The future is particularly opaque at the moment with a number of big global questions still unanswered: for example the impact of Brexit, US elections, where global interest rates are going and China’s credit bubble. All this is adding to the uncertainty in the markets. In this article, given we are talking about finding a new place for bank savings (that may make up a large amount of a savings portfolio), a low risk strategy is most appropriate.
This requirements lends itself well to a ‘wealth preservation’ fund. This is a fund that looks to protect against the downside in changing market environments and also provide a base level of returns. Below are two wealth preservation funds that are of particular interest.
Newton Real Return
This fund aims to preserve capital and is focused on defending against risk. It is a very well diversified fund with a good spread across assets classes including bonds, global equities and commodities. The aim of the fund is to deliver a minimum return of cash + 4% gross annual return.
With the fund taking such defensive and well diversified positions, it is a natural place to put funds in tough market conditions. Returns may not be spectacular (especially when stock markets rise) but it has managed to deliver positive returns in each of the last 5 years.

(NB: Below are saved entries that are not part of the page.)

(** C18: the scheduler refines a queue of tasks and pids: every step of the code,
    ticks, creation, enrolment and exit, keeps the ring and its invariant and
    does to the queue what the specification says. *)
Theorem sched_refines_queue s ts ev s' : sched_ok s ts → current_pid s < 2 ^ 64 - 1 → step s ev s' →
  ∃ ts', sched_ok s' ts' ∧ queue_of s' ts' = queue_step ev (queue_of s ts).
Proof. by apply refines. Qed.

(** C19: no task starves: in every run, whatever is created, enrolled or exits
    meanwhile, the task at place [k] of the ring becomes current before the tick
    has been entered more than [k] times. *)
Theorem sched_no_starvation s ts evs s' k a : sched_ok s ts → current_pid s + Z.of_nat (length evs) < 2 ^ 64 →
  steps s evs s' → ts !! k = Some a → (k <= ticks evs)%nat →
  ∃ evs1 evs2 s1, evs = evs1 ++ evs2 ∧ steps s evs1 s1 ∧ current s1 = a.
Proof. by apply no_starvation_ok. Qed.
End Spec.

(** * A concrete memory and run *)

(** A counter: records of 64 bytes one after the other, and stacks of 2 MiB, the
    one after the other. *)
#[export] Instance bump_tasks : TaskMemory Z := {|
  zalloc b := Ok (if b <? 2 ^ 60 then (b, b + 64) else (NULL, b));
  free b _ := Ok b;
  alloc_2mb b := Ok (if b <? 2 ^ 30 then (b * 2 ^ 15, b + 64) else (0, b));
  free_pages b _ _ := Ok b
|}.

Definition bump_ok (b : Z) (A S : gset Z) : Prop := 0 < b ∧ (∀ a, a ∈ A → a < b) ∧ ∀ p, p ∈ S → p < b * 2 ^ 15.

#[export] Instance bump_tasks_laws : TaskMemoryLaws Z.
Proof.
  refine {| tm_ok := bump_ok; tm_zalloc := _; tm_free := _; tm_alloc_2mb := _; tm_free_pages := _ |}.
  - intros b A S (Hb&HA&HS). left. simpl. destruct (Z.ltb_spec b (2 ^ 60)); [|by exists NULL, b; split; [|left]].
    exists b, (b + 64). split; [done|]. right. split; [lia|]. split; [intros Hin; specialize (HA b Hin); lia|].
    split; [lia|]. split; [|intros p Hp; specialize (HS p Hp); lia].
    intros a [->%elem_of_singleton|Ha]%elem_of_union; [lia|]. specialize (HA a Ha). lia.
  - intros b A S a (Hb&HA&HS) _. exists b. split; [done|]. split; [done|]. set_solver.
  - intros b A S (Hb&HA&HS). simpl. destruct (Z.ltb_spec b (2 ^ 30)); [|by exists 0, b; split; [|left]].
    exists (b * 2 ^ 15), (b + 64). split; [done|]. right. split; [lia|]. split; [exists (b * 2 ^ 11); lia|].
    split; [intros Hin; specialize (HS _ Hin); lia|]. split; [lia|]. split; [intros a Ha; specialize (HA a Ha); lia|].
    intros p [->%elem_of_singleton|Hp]%elem_of_union; [lia|]. specialize (HS p Hp). lia.
  - intros b A S p (Hb&HA&HS) _. exists b. split; [done|]. split; [done|]. set_solver.
Defined.
(* ===== verification/CutermSpec.v ===== *)
(** What the framebuffer terminal shows (src/graphics/ui/cuterm.c): its state
    stays well formed and inside the framebuffer, its pixels render a screen of
    cells, and escape sequences set the colors they name. *)

From S2P Require Import Prelude Mem Cuterm.

(** * Well-formed states *)

Definition bytes_pp (fb : linear_framebuffer_t) : Z := bpp fb / 8.
Definition cols (fb : linear_framebuffer_t) : Z := width fb / CUTERM_CHAR_WIDTH.
Definition rows (fb : linear_framebuffer_t) : Z := height fb / CUTERM_CHAR_HEIGHT.

(** A framebuffer of at least one character, whose lines fit their pitch. *)
Record fb_ok (fb : linear_framebuffer_t) : Prop := {
  fo_width : 8 <= width fb < 2 ^ 24;
  fo_height : 16 <= height fb < 2 ^ 24;
  fo_bpp : bpp fb = 24 ∨ bpp fb = 32;
  fo_pitch : width fb * bytes_pp fb <= pitch fb < 2 ^ 28;
  fo_placed : placed (address fb) (vram_size fb) ∧ address fb + vram_size fb < 2 ^ 64;
  fo_masks : Forall (λ m : Z * Z, 0 <= m.1 <= 8 ∧ 0 <= m.2 < 32)
    [(red_size fb, red_shift fb); (green_size fb, green_shift fb); (blue_size fb, blue_shift fb)]
}.

Definition rgb_ok (c : rgb_t) : Prop := 0 <= r c < 2 ^ 8 ∧ 0 <= g c < 2 ^ 8 ∧ 0 <= b c < 2 ^ 8.

Record term_ok (s : cuterm_state_t) : Prop := {
  to_fb : fb_ok (fb_info s);
  to_x : 0 <= cursor_x s < cols (fb_info s);
  to_y : 0 <= cursor_y s < rows (fb_info s);
  to_count : Z.of_nat (length (ansi_params s)) <= ANSI_MAX_PARAMS;
  to_params : Forall (λ p, 0 <= p < 2 ^ 31) (ansi_params s);
  to_param : 0 <= ansi_cur_param s < 2 ^ 31;
  to_fg : rgb_ok (cur_fg s);
  to_bg : rgb_ok (cur_bg s)
}.

(** * Pixels *)

Section Pixels.
Variable fb : linear_framebuffer_t.
Hypothesis Hfb : fb_ok fb.

(** The bytes of a color, and byte [i] of the pixel at [(x, y)]. *)
Definition packed (c : rgb_t) : Z :=
  u32 (Z.lor (Z.lor (Z.shiftl (Z.shiftr (r c) (8 - red_size fb)) (red_shift fb))
    (Z.shiftl (Z.shiftr (g c) (8 - green_size fb)) (green_shift fb)))
    (Z.shiftl (Z.shiftr (b c) (8 - blue_size fb)) (blue_shift fb))).
Definition color_byte (c : rgb_t) (i : Z) : Z := Z.land (Z.shiftr (packed c) (8 * i)) 0xFF.
Definition offset (x y : Z) : Z := y * pitch fb + x * bytes_pp fb.
Definition on_screen (x y : Z) : Prop := 0 <= x < width fb ∧ 0 <= y < height fb.

(** [v'] is [v] with the pixels [D] painted with [col]. *)
Definition painted (v : Z → Z) (D : Z → Z → bool) (col : Z → Z → rgb_t) (v' : Z → Z) : Prop :=
  ∀ x y i, on_screen x y → 0 <= i < bytes_pp fb →
    v' (offset x y + i) = if D x y then color_byte (col x y) i else v (offset x y + i).

Lemma painted_nothing v col : painted v (λ _ _, false) col v.
Proof. done. Qed.

Lemma painted_then v D1 v1 D2 v2 D col : painted v D1 col v1 → painted v1 D2 col v2 →
  (∀ x y, on_screen x y → D x y = D1 x y || D2 x y) → painted v D col v2.
Proof.
  intros H1 H2 HD x y i Hxy Hi. rewrite (H2 x y i Hxy Hi), HD by done. rewrite (H1 x y i Hxy Hi).
  by destruct (D1 x y), (D2 x y).
Qed.

Lemma painted_ext v D D' col col' v' : painted v D col v' →
  (∀ x y, on_screen x y → D' x y = D x y ∧ (D x y = true → col' x y = col x y)) → painted v D' col' v'.
Proof.
  intros H HD x y i Hxy Hi. rewrite (H x y i Hxy Hi). destruct (HD x y Hxy) as [-> Hc].
  destruct (D x y); [by rewrite Hc|done].
Qed.

Lemma bytes_pp_cases : ((bpp fb =? 32) = true ∧ bytes_pp fb = 4) ∨ ((bpp fb =? 32) = false ∧ (bpp fb =? 24) = true ∧ bytes_pp fb = 3).
Proof. unfold bytes_pp. destruct (fo_bpp _ Hfb) as [-> | ->]; [by right|by left]. Qed.

Lemma offset_inj x y i x' y' i' : on_screen x y → on_screen x' y' → 0 <= i < bytes_pp fb → 0 <= i' < bytes_pp fb →
  offset x y + i = offset x' y' + i' → x = x' ∧ y = y' ∧ i = i'.
Proof.
  unfold on_screen, offset. intros Hx Hx' Hi Hi' E. pose proof (fo_pitch _ Hfb) as Hp.
  set (n := bytes_pp fb) in *. set (p := pitch fb) in *. set (w := width fb) in *.
  assert (0 <= x * n + i < p ∧ 0 <= x' * n + i' < p) as [Hu Hu'] by nia.
  assert (y = y') as <-.
  { rewrite <- !Z.add_assoc in E. rewrite (Z.mul_comm y), (Z.mul_comm y') in E.
    by destruct (Z.div_mod_unique p y y' (x * n + i) (x' * n + i')); [by left|by left|done|]. }
  assert (x = x'); [|split; [done|split; [done|subst; lia]]].
  assert (n * x + i = n * x' + i') as E2 by lia.
  by destruct (Z.div_mod_unique n x x' i i'); [by left|by left|done|].
Qed.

JPM Global Macro Opportunities
This fund aims to identify the key macro themes driving the global economy and base an investment strategy of that – taking care to manage risk. In times with big global questions that require answering, this may well prove to be a winning strategy. The fund aims to deliver cash + 7% gross annual return which is an attractive proposition as stock markets become increasingly volatile and returns from cash remain low. All in all past performance in 2014 and 2015 put this fund among the best performing absolute return funds.
The JPM fund is broken down 52% equity, 19% currency, 15% fixed income and 14% advanced derivatives but the fund management is known to be nervous about stock markets in general, with equity exposure concentrated in defensive sectors such as healthcare and telecoms.